» **ABOUT THIS TASK**:
Produce a copy of every line in the records that holds the string "entries".

◆ ◆ ◆ ◆

(* ===== verification/MrApps.v ===== *)
(** The MapReduce applications (hw-map-reduce/app): word count, grep and vertex degree, each a map
    function, a reduce function and a printer of the results, and their table [get_app]. *)
From stdpp Require Import pretty.
From S2P Require Import Prelude KStdlib Endian MrLib.

(** * Definitions

    Allocation is taken to succeed here: the applications do not test it.  [qsort] is the C
    library's, whose treatment of equal elements is unspecified: a parameter.  An [int] is stored in a
    buffer as its four bytes. *)
Definition int_bytes (v : Z) : sized_buffer := le_bytes 4 (u32 v).
Definition int_at (buf : sized_buffer) : outcome Z :=
  if (length buf <? 4)%nat then UB else Ret (s32 (le_value (take 4 buf))).

(** [%i] of an [int]. *)
Definition print_int (v : Z) : list Z := chars (pretty v).

(** ** Word count *)

Fixpoint num_words_loop (l : list Z) (num_words counter : Z) : Z :=
  match l with
  | [] => if counter >? 1 then num_words + 1 else num_words
  | b :: l =>
      if isalpha (schar b) then num_words_loop l num_words (counter + 1)
      else num_words_loop l (if counter >? 1 then num_words + 1 else num_words) 0
  end.
Definition num_words (buf : sized_buffer) : Z := num_words_loop buf 0 0.

(** [kva] holds the entries written so far; an entry beyond the array of [n] is out of bounds. *)
Definition lower (b : Z) : Z := u8 (tolower (schar b)).
Fixpoint wc_map_loop (fuel : nat) (buf : sized_buffer) (n p1 p2 : Z) (kva : list key_value)
    : outcome (list key_value) :=
  match fuel with
  | O => NoFuel
  | S fuel =>
      if p1 <? Z.of_nat (length buf) then
        let? word_ends := (if Z.of_nat (length buf) <=? p2 then Ret true
                           else let? b := aread buf p2 in Ret (negb (isalpha (schar b)))) in
        if (word_ends : bool) then
          if p1 + 1 <? p2 then
            if Z.of_nat (length kva) <? n then
              let word := map lower (take (Z.to_nat (p2 - p1)) (drop (Z.to_nat p1) buf)) in
              wc_map_loop fuel buf n (p2 + 1) (p2 + 1) (kva ++ [mk_kv word (int_bytes 1)])
            else UB
          else wc_map_loop fuel buf n (p2 + 1) (p2 + 1) kva
        else wc_map_loop fuel buf n p1 (p2 + 1) kva
      else Ret kva
  end.
(** The caller reads all [n] entries of the array. *)
Definition wc_map (input : key_value) (aux : sized_buffer) : outcome (list key_value) :=
  let buf := kv_value input in
  let n := num_words buf in
  let? kva := wc_map_loop (length buf + 2) buf n 0 0 [] in
  if Z.of_nat (length kva) =? n then Ret kva else UB.

Fixpoint sum_values (input : list key_value) (count : Z) : outcome Z :=
  match input with
  | [] => Ret count
  | kv :: input => let? v := int_at (kv_value kv) in
                   let? count := int_ (count + v) in sum_values input count
  end.
Definition wc_reduce (key : sized_buffer) (input : list key_value) (aux : sized_buffer) : outcome key_value :=
  let? count := sum_values input 0 in Ret (mk_kv key (int_bytes count)).

(** [int_at] of a value of four bytes or more. *)
Definition int_of (buf : sized_buffer) : Z := s32 (le_value (take 4 buf)).
Definition wc_compare_fn (kv1 kv2 : key_value) : Z :=
  let key1 := kv_key kv1 in let key2 := kv_key kv2 in
  let value1 := int_of (kv_value kv1) in let value2 := int_of (kv_value kv2) in
  if value1 =? value2 then
    let n := if (length key1 <? length key2)%nat then length key1 else length key2 in
    let r := strncmp key1 key2 n in
    if r =? 0 then s32 (Z.of_nat (length key1) - Z.of_nat (length key2)) else r
  else value1 - value2.

(** ** Grep *)

Fixpoint is_prefix (needle hay : list Z) : bool :=
  match needle, hay with
  | [], _ => true
  | a :: needle, b :: hay => (a =? b) && is_prefix needle hay
  | _, [] => false
  end.
(** [strstr (hay, needle) != NULL]. *)
Fixpoint occurs_in (needle hay : cstr) : bool :=
  is_prefix needle hay || match hay with [] => false | _ :: hay => occurs_in needle hay end.

(** [cur] is the line read so far.  A line is one that a newline ends. *)
Definition newline : Z := 10.
Fixpoint find_occurrences_loop (rest cur : cstr) (line_num : Z) (search : cstr) : list (Z * cstr) :=
  match rest with
  | [] => []
  | b :: rest =>
      if b =? newline then
        (if occurs_in search cur then [(line_num, cur)] else []) ++
        find_occurrences_loop rest [] (line_num + 1) search
      else find_occurrences_loop rest (cur ++ [b]) line_num search
  end.
Definition find_occurrences (contents search : cstr) : list (Z * cstr) :=
  find_occurrences_loop contents [] 1 search.

Definition grep_map (input : key_value) (aux : sized_buffer) : outcome (list key_value) :=
  Ret (map (fun '(line_num, line) =>
              mk_kv (kv_key input) ([9] ++ print_int line_num ++ chars ": " ++ line))
           (find_occurrences (cstr_of (kv_value input)) (cstr_of aux))).

(** The C library's [atoi] and [strtol] in base 10, which skip white space and read a sign. *)
Fixpoint skip_spaces (l : cstr) : cstr :=
  match l with
  | b :: l' => if isspace (schar b) then skip_spaces l' else l
  | [] => []
  end.
Fixpoint digits (l : cstr) (v : Z) : Z * cstr :=
  match l with
  | b :: l' => if isdigit (schar b) then digits l' (10 * v + (b - 48)) else (v, l)
  | [] => (v, [])
  end.
Definition LONG_MAX : Z := 2 ^ 63 - 1.
Definition LONG_MIN : Z := - 2 ^ 63.
(** [None] when no digit was found, which leaves [next] equal to [contents]. *)
Definition strtol (contents : cstr) : option (Z * cstr) :=
  let l := skip_spaces contents in
  let '(neg, l) := match l with
                   | b :: l' => if b =? 45 then (true, l') else if b =? 43 then (false, l') else (false, l)
                   | [] => (false, l)
                   end in
  match l with
  | b :: _ =>
      if isdigit (schar b) then
        let '(v, rest) := digits l 0 in
        Some (Z.max LONG_MIN (Z.min LONG_MAX (if neg : bool then - v else v)), rest)
      else None
  | [] => None
  end.
Definition c_atoi (s : cstr) : Z := match strtol s with Some (v, _) => s32 v | None => 0 end.

Definition grep_line_num_compare_fn (kv1 kv2 : key_value) : Z :=
  c_atoi (cstr_of (kv_value kv1)) - c_atoi (cstr_of (kv_value kv2)).

Definition strcmp_chars (a b : cstr) : Z := strncmp (a ++ [0]) (b ++ [0]) (S (min (length a) (length b))).
Definition grep_file_name_compare_fn (kv1 kv2 : key_value) : Z :=
  strcmp_chars (cstr_of (kv_key kv1)) (cstr_of (kv_key kv2)).

(** The C library's [basename]. *)
Fixpoint drop_slashes (l : list Z) : list Z :=
  match l with
  | b :: l' => if b =? slash then drop_slashes l' else l
  | [] => []
  end.
Fixpoint until_slash (l : list Z) : list Z :=
  match l with
  | b :: l' => if b =? slash then [] else b :: until_slash l'
  | [] => []
  end.
Definition basename (p : cstr) : cstr :=
  match p with
  | [] => chars "."
  | _ => match drop_slashes (rev p) with [] => [slash] | l => rev (until_slash l) end
  end.

(** ** Vertex degree *)

Definition get_pair (contents : cstr) : option (Z * Z * cstr) :=
  match strtol contents with
  | None => None
  | Some (a, contents) =>
      match strtol contents with
      | None => None
      | Some (b, next) => Some (s32 a, s32 b, next)
      end
  end.
(** Every pair takes two characters or more. *)
Fixpoint get_pairs_loop (fuel : nat) (contents : cstr) : outcome (list (Z * Z)) :=
  match fuel with
  | O => NoFuel
  | S fuel =>
      match get_pair contents with
      | None => Ret []
      | Some (a, b, contents) => let? pairs := get_pairs_loop fuel contents in Ret ((a, b) :: pairs)
      end
  end.
Definition get_pairs (contents : cstr) : outcome (list (Z * Z)) :=
  get_pairs_loop (S (length contents)) contents.

Definition vertex_degree_map (input : key_value) (aux : sized_buffer) : outcome (list key_value) :=
  let? pairs := get_pairs (cstr_of (kv_value input)) in
  Ret (flat_map (fun '(a, b) => [mk_kv (int_bytes a) (int_bytes 1); mk_kv (int_bytes b) (int_bytes 1)]) pairs).

Definition vertex_degree_reduce (key : sized_buffer) (input : list key_value) (aux : sized_buffer)
    : outcome key_value :=
  let? count := sum_values input 0 in Ret (mk_kv key (int_bytes count)).

Definition vertex_degree_compare_fn (kv1 kv2 : key_value) : Z := int_of (kv_key kv1) - int_of (kv_key kv2).

(** ** The operations that sort, and the table of applications *)

Record app := mk_app {
  name : cstr;
  app_map : key_value -> sized_buffer -> outcome (list key_value);
  app_reduce : sized_buffer -> list key_value -> sized_buffer -> outcome key_value;
  process_output : list key_value -> outcome (list Z) }.

Section Apps.
Context (qsort : (key_value -> key_value -> Z) -> list key_value -> list key_value).

(** [fprintf] of one entry after the other; a value shorter than an [int] is read out of bounds. *)
Fixpoint print_all (line : key_value -> outcome (list Z)) (l : list key_value) : outcome (list Z) :=
  match l with
  | [] => Ret []
  | kv :: l => let? a := line kv in let? b := print_all line l in Ret (a ++ b)
  end.

Definition wc_process_output (input : list key_value) : outcome (list Z) :=
  print_all (fun kv => let? v := int_at (kv_value kv) in
                       Ret (print_int v ++ [9] ++ cstr_of (kv_key kv) ++ [newline]))
            (qsort wc_compare_fn input).

(** The value is the first [total_length - 1] bytes of the buffer; bytes that no [sprintf] wrote
    are uninitialised, and of no entries the length is -1. *)
Definition grep_reduce (key : sized_buffer) (input : list key_value) (aux : sized_buffer) : outcome key_value :=
  let input := qsort grep_line_num_compare_fn input in
  let total_length := fold_left (fun n kv => n + Z.of_nat (length (kv_value kv)) + 1) input 0 in
  let value_buffer := concat (map (fun kv => cstr_of (kv_value kv) ++ [newline]) input) in
  if (0 <? total_length) && (total_length - 1 <=? Z.of_nat (length value_buffer))
  then Ret (mk_kv key (take (Z.to_nat (total_length - 1)) value_buffer))
  else UB.

Definition grep_process_output (input : list key_value) : outcome (list Z) :=
  print_all (fun kv => Ret (basename (cstr_of (kv_key kv)) ++ chars ":" ++ [newline] ++
                            cstr_of (kv_value kv) ++ [newline]))
            (qsort grep_file_name_compare_fn input).

Definition vertex_degree_process_output (input : list key_value) : outcome (list Z) :=
  print_all (fun kv => let? k := int_at (kv_key kv) in
                       let? v := int_at (kv_value kv) in
                       Ret (print_int k ++ [9] ++ print_int v ++ [newline]))
            (qsort vertex_degree_compare_fn input).

Definition apps : list app :=
  [mk_app (chars "wc") wc_map wc_reduce wc_process_output;
   mk_app (chars "grep") grep_map grep_reduce grep_process_output;
   mk_app (chars "vertex-degree") vertex_degree_map vertex_degree_reduce vertex_degree_process_output].

Fixpoint find_app (l : list app) (app_name : cstr) : option app :=
  match l with
  | [] => None
  | a :: l => if strcmp_chars app_name (name a) =? 0 then Some a else find_app l app_name
  end.
(** The structure of null pointers is [None]. *)
Definition get_app (app_name : cstr) : option app := find_app apps app_name.

End Apps.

◆ ◆ ◆ ◆

» **OUTPUT BELOW**:
(** [kva] holds the entries written so far; an entry beyond the array of [n] is out of bounds. *)
(** The caller reads all [n] entries of the array. *)
    are uninitialised, and of no entries the length is -1. *)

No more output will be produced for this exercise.